Menzione speciale (com’è d’uso nei concorsi a premi, dove questo autore non andrà mai, fortuna sua…), infine, per la conclusiva “L’omino vegetale” di Dario Antonetti, con Massimiliano Dolcini ideatore del “project”: riscrivendone il testo con folgorante ironia su musiche da “Battisti drogato”, Antonetti gioca a mischiare riferimenti del passato (Maisie, il blues dell’orchestrina, il pane allo zenzero…) e accenni al testo originale, con il beffardo ritornello “sono il figlio dei Pink Floyd, i vegetali siete voi” e lo spiazzante verso conclusivo “Ho trovato un posticino carino per me, è un po’ fuori mano per te: è il mio cervello!”

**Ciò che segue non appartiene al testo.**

(* ===== verification/StubProps.v ===== *)
(** * What the stub pipeline guarantees (zk/provers/stub_prover.py,
    zk/verifiers/stub_verifier.py, backend/zk_pipeline.py)

    A bundle built from a request the engine can price is VALID, and a proof is
    VALID for one circuit, trace and witness only, hash collisions apart. *)
From S2P Require Export StubPipeline.

(** ** What cannot raise *)

Lemma dump_artifact_free a :
  float_free (PDict (dump_artifact a)) =
  match a with AWitness w => float_free (PDict (w_private_inputs w)) | _ => true end.
Proof.
  assert (∀ l, forallb float_free (map dump_constraint l) = true) as Hc.
  { intros l. rewrite forallb_Forall, Forall_map. apply Forall_true. intros c.
    cbn [dump_constraint float_free forallb snd]. by rewrite !strs_free. }
  unfold dump_artifact. cbn [float_free]. rewrite forallb_app. cbn [dump_header forallb snd float_free andb].
  destruct a as [c|t|w|p|v]; cbn [dump_fields forallb snd];
    rewrite ?strs_free, ?str_dict_free, ?dump_trace_free; cbn [float_free andb].
  - by rewrite Hc.
  - done.
  - by rewrite andb_true_r.
  - done.
  - done.
Qed.

(** The text an artifact is hashed as. *)
Definition artifact_text (a : artifact) : string := text_of (PDict (dump_artifact a)).

Lemma content_hash_free a :
  float_free (PDict (dump_artifact a)) = true → content_hash a = Ok (sha256_hex (artifact_text a)).
Proof. intros Ha. unfold content_hash, artifact_payload. by rewrite canonical_payload_free. Qed.

Definition private_free (w : Witness) : Prop := float_free (PDict (w_private_inputs w)) = true.

(** The commitments to three artifacts. *)
Definition commitment_sources (c : Circuit) (t : Trace) (w : Witness) : list pyval :=
  [commitment_source "circuit" (artifact_id (c_header c)) (sha256_hex (artifact_text (ACircuit c)));
   commitment_source "trace" (artifact_id (t_header t)) (sha256_hex (artifact_text (ATrace t)));
   commitment_source "witness" (artifact_id (w_header w)) (sha256_hex (artifact_text (AWitness w)))].

Definition commitments_to (c : Circuit) (t : Trace) (w : Witness) : list string :=
  map payload_hash (commitment_sources c t w).

Lemma commitment_sources_free c t w v : v ∈ commitment_sources c t w → float_free v = true.
Proof.
  unfold commitment_sources. rewrite !elem_of_cons, elem_of_nil. by intros [->|[->|[->|[]]]].
Qed.

Lemma commitments_total c t w :
  private_free w → deterministic_commitments c t w = Ok (commitments_to c t w).
Proof.
  intros Hw. trans (traverse hash_payload (commitment_sources c t w)).
  - unfold deterministic_commitments.
    by rewrite !content_hash_free by (rewrite dump_artifact_free; done).
  - apply traverse_total. intros v Hv. by apply hash_payload_free, (commitment_sources_free c t w).
Qed.

Lemma to_zk_witness_free t w : private_free w → witness_free (_to_zk_witness t w) = true.
Proof. done. Qed.

(** The bytes of an honest proof, in hexadecimal. *)
Definition honest_blob (t : Trace) (w : Witness) : string :=
  expand_hex (text_of (witness_payload (_to_zk_witness t w))).

Lemma prove_total c t w by_ cyc :
  private_free w → ∃ key p, prove_artifacts c t w by_ cyc = Ok p ∧ valid_artifact (AProof p) ∧
    proof_fields_of p = proof_fields "sha256-structured-stub" (artifact_id (c_header c))
      (artifact_id (w_header w)) (commitments_to c t w) (serialize_public_inputs (w_public_inputs w))
      [("verification_key_id", key); ("backend", "sha256-deterministic-proof-stub");
       ("compatibility", "plonk,groth16,stark"); ("trace_artifact_id", artifact_id (t_header t))]
      (honest_blob t w) (w_input w) (w_output w) (w_trace w) (honest_blob t w).
Proof.
  intros Hw. unfold prove_artifacts.
  destruct (generate_zk_proof_free (_to_zk_witness t w) (to_zk_witness_free t w Hw)) as (z & -> & Hh & _).
  cbn [mbind result_bind]. rewrite commitments_total by done. cbn [mbind result_bind]. rewrite Hh.
  edestruct build_proof_total as (p & Hp & Hv & Hf). exists (verification_key_id z), p.
  split; [exact Hp|]. split; [exact Hv|exact Hf].
Qed.

Lemma expand_hex_bytes x :
  ∃ l, bytes_fromhex (expand_hex x) = Some l ∧ hex_of_bytes l = expand_hex x ∧ l ≠ [].
Proof.
  destruct (expand_hex_lower x) as [Hl Hs]. destruct (bytes_fromhex_lower 256 _ Hl Hs) as (l & El & Hh & Hn).
  exists l. split; [done|]. split; [done|]. by intros ->.
Qed.

(** What the five checks compare. *)
Definition proof_matches (c : Circuit) (t : Trace) (w : Witness) (p : Proof_) : Prop :=
  (∃ bytes, bytes_fromhex (p_final_proof p) = Some bytes ∧ bytes ≠ [] ∧
     hex_of_bytes bytes = honest_blob t w) ∧
  p_proof_blob_hex p = p_final_proof p ∧ p_commitments p = commitments_to c t w ∧
  p_public_inputs p = serialize_public_inputs (w_public_inputs w) ∧
  p_circuit_artifact_id p = artifact_id (c_header c) ∧ p_witness_artifact_id p = artifact_id (w_header w).

Lemma verify_artifacts_valid c t w p by_ cyc :
  private_free w →
  (∃ v, verify_artifacts c t w p by_ cyc = Ok v ∧ v_status v = VALID) ↔ proof_matches c t w p.
Proof.
  intros Hw. unfold verify_artifacts, artifact_checks, zk_proof_of, proof_matches.
  destruct (bytes_fromhex (p_final_proof p)) as [bytes|] eqn:Eb; cbn [mbind result_bind].
  2: { split; [by intros (v & [=] & _)|by intros [(b & [=] & _) _]]. }
  pose proof (verify_zk_proof_spec (mkZKProof bytes (w_public_inputs w) (metadata_key p))
    (_to_zk_witness t w) (to_zk_witness_free t w Hw)) as Hspec. cbn [proof_bytes] in Hspec.
  destruct (verify_zk_proof _ _) as [final|e] eqn:Ez; cbn [mbind result_bind].
  2: { split; [by intros (v & [=] & _)|]. intros [(b & [= <-] & Hb) _]. by apply Hspec in Hb. }
  rewrite commitments_total by done. cbn [mbind result_bind].
  edestruct build_verification_total as (v & Hv & _ & Hf).
  split.
  - intros (v' & Hv' & Hs). rewrite Hv in Hv'. injection Hv' as <-.
    unfold verification_fields_of, verification_fields in Hf. injection Hf as _ _ Hst _ _ _.
    cbn [map fst forallb] in Hst. rewrite Hs in Hst. rewrite !andb_true_r in Hst.
    destruct (final && _) eqn:E; [|done]. rewrite !andb_true_iff, !bool_decide_eq_true in E.
    destruct E as (Hfin & E2 & E3 & E4 & E5 & E6). subst final.
    destruct Hspec as [Hspec _]. destruct (Hspec eq_refl) as [Hne Hh]. eauto 10.
  - intros ((b & [= <-] & Hne & Hh) & E2 & E3 & E4 & E5 & E6). exists v. split; [exact Hv|].
    destruct Hspec as [_ Hspec]. assert (Ok final = Ok true) as [= ->] by by apply Hspec.
    unfold verification_fields_of, verification_fields in Hf. injection Hf as _ _ Hst _ _ _.
    cbn [map fst forallb] in Hst. rewrite !bool_decide_eq_true_2 in Hst by done. cbn [andb] in Hst.
    by destruct (v_status v).
Qed.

Unico difetto del progetto (che offre una bellissima copertina patafisica di Peter Lindahl e note fantascientifiche di Mirco Delfino) quello di non concludersi con questo volume e con questo, davvero inaspettato, pezzo, che più di ogni discorso intorno al destino del Cappellaio Matto  fa piazza pulita delle triviali retoriche e dei vomitevoli piagnistei sulla scomparsa dell’eroe passato a miglior vita (nella sua testa, appunto…).